Земля была чужая, но море и здесь казалось своим. Свинцово-серое, бросало оно на берег высокие, поседевшие от неустанного труда волны и вздыхало всей своей неуемной глубиной. Недалеко от берега скрежетала металлом полузатопленная баржа. Перекатываясь, волны выхватывали из ее утробы человеческие трупы и гнали их на берег.

- А много их наколотили!- восхищенно проговорил младший лейтенант.- Уплыть хотели, а куда?

- Когда человек бежит с толпой, он не думает, куда,- ответил адъютанту майор Синицын, продолжая думать о своем, о том, что напомнил ему русский в форме вражеского офицера.

…Партизаны помогали сергеевцам тушить пожары, хоронить трупы, которые возили на кладбище телегами.

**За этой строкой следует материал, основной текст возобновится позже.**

(* ===== verification/ClusterFacts.v ===== *)
(** * The plotter controller on a single cluster

    The manager of the local cluster on an API server without other writers: what it
    promises to the plotter controller, and what follows for a plotter whose blueprint
    was removed behind the controller's back. *)
From stdpp Require Import base gmap strings list numbers.
From S2P Require Import Prelude GoStrings Types External Utils World MultiCluster PlotterController PlotterFacts.

Section LocalFacts.
Context {W : Type} (cl : Client W) (namespace : string) (objects : W -> NamespacedName -> option Blueprint)
  `{!StoreLaws (Blueprints cl) ObjectKey objects} (data : gmap string string)
  (config : forall w, GetConfigMap cl (mkNamespacedName "cluster-metadata" namespace) w = Done (inl data, w)).

Definition localName : string := cluster_Name (CreateCluster data).

Lemma Local_GetClusters w : Local.GetClusters cl namespace w = Done (inl [CreateCluster data], w).
Proof. unfold Local.GetClusters. by rewrite (M_bind_run _ _ _ _ _ (config w)). Qed.

Lemma Local_registered c w : Local.registered cl namespace c w = Done (localName =? c, w).
Proof.
  unfold Local.registered, Local.GetLocalClusterName, mbind, M_bind. by rewrite Local_GetClusters.
Qed.

Lemma Local_GetBlueprint_missing c ns name w :
  objects w (mkNamespacedName name ns) = None ->
  exists e, Local.GetBlueprint cl namespace c ns name w = Done (inr e, w).
Proof.
  intros Hn. unfold Local.GetBlueprint. rewrite (M_bind_run _ _ _ _ _ (Local_registered c w)).
  destruct (localName =? c); [|by eexists]. simpl.
  destruct (store_Get_missing _ w Hn) as (e & Hg). exists e. by rewrite (M_bind_run _ _ _ _ _ Hg).
Qed.

(** What is deployed can be read back: after an update (or a creation) on the local
    cluster the blueprint is found with the specification, the labels and the
    annotations that were given, and no other blueprint is touched; any other
    cluster is refused and nothing changes. *)
Theorem Local_update_get c b w :
  if localName =? c then
    exists w' b', Local.UpdateBlueprint cl namespace c b w = Done (None, w') /\
      Local.GetBlueprint cl namespace c (meta_Namespace (bp_Meta b)) (meta_Name (bp_Meta b)) w' =
        Done (inl (Some b'), w') /\
      bp_Spec b' = bp_Spec b /\ meta_Labels (bp_Meta b') = meta_Labels (bp_Meta b) /\
      meta_Annotations (bp_Meta b') = meta_Annotations (bp_Meta b) /\
      forall k, k <> ObjectKey b -> objects w' k = objects w k
  else Local.UpdateBlueprint cl namespace c b w = Done (Some (Local.unregistered c), w).
Proof using All.
  unfold Local.UpdateBlueprint, Local.GetBlueprint. rewrite (M_bind_run _ _ _ _ _ (Local_registered c w)).
  destruct (localName =? c) eqn:Hc; [|done]. simpl.
  assert (forall x, ObjectKey (Local.mutate b x) = ObjectKey x) as Hkey by (by intros [[]]).
  destruct (store_CreateOrUpdate (Local.signature b) (Local.mutate b) w Hkey) as (w' & Hu & Hobj).
  exists w', (Local.mutate b (default (Local.signature b) (objects w (ObjectKey b)))). split; [done|]. split.
  - rewrite (M_bind_run _ _ _ _ _ (Local_registered c w')), Hc. simpl.
    assert (objects w' (ObjectKey b) = Some (Local.mutate b (default (Local.signature b) (objects w (ObjectKey b))))) as Hb
      by (rewrite Hobj; by rewrite decide_True).
    by rewrite (M_bind_run _ _ _ _ _ (store_Get_found _ w' _ Hb)).
  - destruct (default _ _) as [[] ? ?]. repeat split. intros k Hk. rewrite Hobj. by rewrite decide_False.
Qed.

(** ** A blueprint that is gone *)
Context `{MapRange, K8sMeta} (r : PlotterReconciler W) (local : plr_ClusterManager r = Local.manager cl namespace).

Definition recorded (mb : MetaBlueprint) : NamespacedName := mkNamespacedName (metabp_Name mb) (metabp_Namespace mb).

(** A blueprint that disappeared from the local cluster is never created again: as
    long as the plotter's status records it, reconciling ends with an error before
    anything is deployed, and the status keeps the record. *)
Theorem lost_blueprint_not_recreated plotter c spec mb w wb res errs pl' w' :
  getBlueprintsMap (plr_ClusterManager r) plotter w = Done ({[ c := spec ]}, wb) ->
  mget (plstatus_Blueprints (pl_Status plotter)) c = Some mb -> objects wb (recorded mb) = None ->
  reconcile r plotter w = Done ((res, errs, pl'), w') ->
  errs <> [] /\ mget (plstatus_Blueprints (pl_Status pl')) c = Some mb.
Proof using All.
  intros Hb Hst Hgone. unfold reconcile. rewrite (M_bind_run _ _ _ _ _ Hb), range_singleton.
  cbn [handleBlueprints]. unfold handleBlueprint. cbn [ps_Blueprints]. rewrite local. simpl.
  unfold mget in Hst. rewrite Hst. destruct (Local_GetBlueprint_missing c _ _ _ Hgone) as (e & Hg).
  intros E. m_step E. m_step E0. m_step E1. simpl in E2. rewrite Hg in E2. injection E2 as <- <-.
  m_step E1. m_step E1. m_step E1. m_step E0. m_step E. split; [done|]. unfold mget. simpl. exact Hst.
Qed.

(** A plotter whose blueprint disappeared cannot be deleted: its finalizer is never
    removed, because deleting the blueprint fails. *)
Theorem lost_blueprint_blocks_deletion plotter c mb w :
  plotterDeleted plotter = true ->
  ContainsFinalizer (meta_Finalizers (pl_Meta plotter)) (plotterFinalizer r) = true ->
  gm (plstatus_Blueprints (pl_Status plotter)) = {[ c := mb ]} -> objects w (recorded mb) = None ->
  exists e, reconcileFinalizers r plotter w = Done ((Some e, plotter), w).
Proof using All.
  intros Hd Hf Hb Hgone. unfold reconcileFinalizers. rewrite Hd, Hf, Hb, range_singleton.
  destruct (Local_GetBlueprint_missing c _ _ _ Hgone) as (e & Hg). exists e.
  assert (deleteBlueprints r [(c, mb)] w = Done (Some e, w)) as Hdel.
  { cbn [deleteBlueprints]. rewrite local. simpl. unfold Local.DeleteBlueprint, mbind, M_bind. by rewrite Hg. }
  by rewrite (M_bind_run _ _ _ _ _ Hdel).
Qed.
End LocalFacts.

Кажется, все село тогда голосило, оплакивая свою судьбу; в общие могилы ложились иногда просто окровавленные куски человеческих тел, еще не познавших как следует тепло и холод жизни.

Убежав от атамана, среди новых товарищей Авдюшка Синицын не чувствовал себя своим: ему казалось, что вот-вот явится кто-то, повернет его лицом ко всем и скажет: «А ведь он застрелил комиссара!»

Он не думал раньше, что невольное преступление, которое он совершил когда-то, будет преследовать его, как вечная тень, поэтому скрыл его. Но когда прошла радость самопрощения, наступило ее похмелье: он желал смерти всем, кто видел его в ту буранную ночь на Иртыше; и не боялся уже своей. Жадно ждал боя, надеясь добытыми подвигами уберечь себя от неминуемого наказания.

…Дважды под Авдюшкой, спотыкаясь, падал на колени конь, оба раза он вылетал из седла. И снова вскакивал. одержимый одной мыслью: «Скорее! Смерть или подвиг!»

Он настиг только одного казака. Младший урядник Курицын, насмерть удивленный и напуганный, хотел крикнуть что-то, но Авдюшка со всего плеча рубанул его по голове. И почувствовал облегчение от того, что враг и свидетель не успел и рта раскрыть. На этом погоня окончилась. Усмиренный свирепым видом другого казака - обернувшись, казак оскалился и внушительно погрозил шашкой,- Авдюшка осадил коня у самого кордона и подумал, что все свидетели его греха ушли туда и бояться нечего…

Но потом боялся пленных, а их было много. Когда подвели еще толпу, голос из нее словно приподнял Авдюшку над землей и бросил навзничь:

- А он убил красного комиссара!.. Самолично видел!..

Кричал старший урядник Харя, тянулся дрожащей рукой к Авдюшке, как к собственному спасению, и визжал:

- Он, он!.. И под лед спустил!..

- Брешешь, стерва!-до онемения стиснув кулаки, Авдюшка двинулся на своего бывшего командира.- Не сам я, заставили меня.

Партизаны молчали. А Авдей Синицын тихо заплакал. И никто его не утешал…

- Товарищ майор, машины за трофеями пришли!-доложил адъютант, немного озадаченный необычно долгой задумчивостью командира.

Майор обернулся, пристально поглядел на младшего лейтенанта, сказал:

- Далеко их везти, но довезем!

Майор, положив свою задубевшую руку на гладкий и чистый погон адъютанта, продолжал:

- Для тебя все дороги будут ясны, нам же приходилось много плутать, спотыкаться, думать и ошибаться.

Море плескалось, шумело и ни о чем не напоминало младшему лейтенанту: он был счастливее своего командира.